Your instructions
Restate the entries below word for word, leaving nothing out.

Data listing
Lemma set_file_same (fs : FS) (loc : list string) (text : string) :
  fs_files fs !! loc = Some text -> Os.set_file loc text fs = fs.
Proof.
  intros H. unfold Os.set_file. rewrite (insert_id _ _ _ H).
  destruct fs; reflexivity.
Qed.

Lemma lookup_set_file (fs : FS) (loc : list string) (text : string) :
  fs_files (Os.set_file loc text fs) !! loc = Some text.
Proof. cbn [Os.set_file fs_files]. apply lookup_insert_eq. Qed.

Lemma put_at (fs : FS) (p text : string) (loc : list string) :
  Os.key fs p = Some loc -> Os.put p text fs = Os.set_file loc text fs.
Proof. intros Hk. unfold Os.put. rewrite Hk. reflexivity. Qed.

End OsFacts.

(** ** Configuration creation *)

Section Creation.

Lemma mkdir_raise_unchanged (dir : string) (fs : FS) (e : exn) :
  snd (Os.mkdir dir fs) = Raise e -> fst (Os.mkdir dir fs) = fs.
Proof.
  unfold Os.mkdir.
  destruct (negb (Py.nonempty dir)); [reflexivity|].
  destruct (Os.locate fs dir) as [[parent name slash|loc]|e']; try reflexivity.
  repeat (match goal with |- context [if ?b then _ else _] => destruct b end;
          cbn [fst snd]; try reflexivity).
  discriminate.
Qed.

Lemma make_dir_never_raises (dir : string) (fs : FS) :
  make_dir dir fs = (fst (Os.mkdir dir fs), Ok tt).
Proof.
  unfold make_dir, try_except, ret.
  destruct (Os.mkdir dir fs) as [fs' [[]|e]]; reflexivity.
Qed.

Exercise solution
Lemma set_file_same (fs : FS) (loc : list string) (text : string) :
  fs_files fs !! loc = Some text -> Os.set_file loc text fs = fs.
Proof.
  intros H. unfold Os.set_file. rewrite (insert_id _ _ _ H).
  destruct fs; reflexivity.
Qed.

Lemma lookup_set_file (fs : FS) (loc : list string) (text : string) :
  fs_files (Os.set_file loc text fs) !! loc = Some text.
Proof. cbn [Os.set_file fs_files]. apply lookup_insert_eq. Qed.

Lemma put_at (fs : FS) (p text : string) (loc : list string) :
  Os.key fs p = Some loc -> Os.put p text fs = Os.set_file loc text fs.
Proof. intros Hk. unfold Os.put. rewrite Hk. reflexivity. Qed.

End OsFacts.

(** ** Configuration creation *)

Section Creation.

Lemma mkdir_raise_unchanged (dir : string) (fs : FS) (e : exn) :
  snd (Os.mkdir dir fs) = Raise e -> fst (Os.mkdir dir fs) = fs.
Proof.
  unfold Os.mkdir.
  destruct (negb (Py.nonempty dir)); [reflexivity|].
  destruct (Os.locate fs dir) as [[parent name slash|loc]|e']; try reflexivity.
  repeat (match goal with |- context [if ?b then _ else _] => destruct b end;
          cbn [fst snd]; try reflexivity).
  discriminate.
Qed.

Lemma make_dir_never_raises (dir : string) (fs : FS) :
  make_dir dir fs = (fst (Os.mkdir dir fs), Ok tt).
Proof.
  unfold make_dir, try_except, ret.
  destruct (Os.mkdir dir fs) as [fs' [[]|e]]; reflexivity.
Qed.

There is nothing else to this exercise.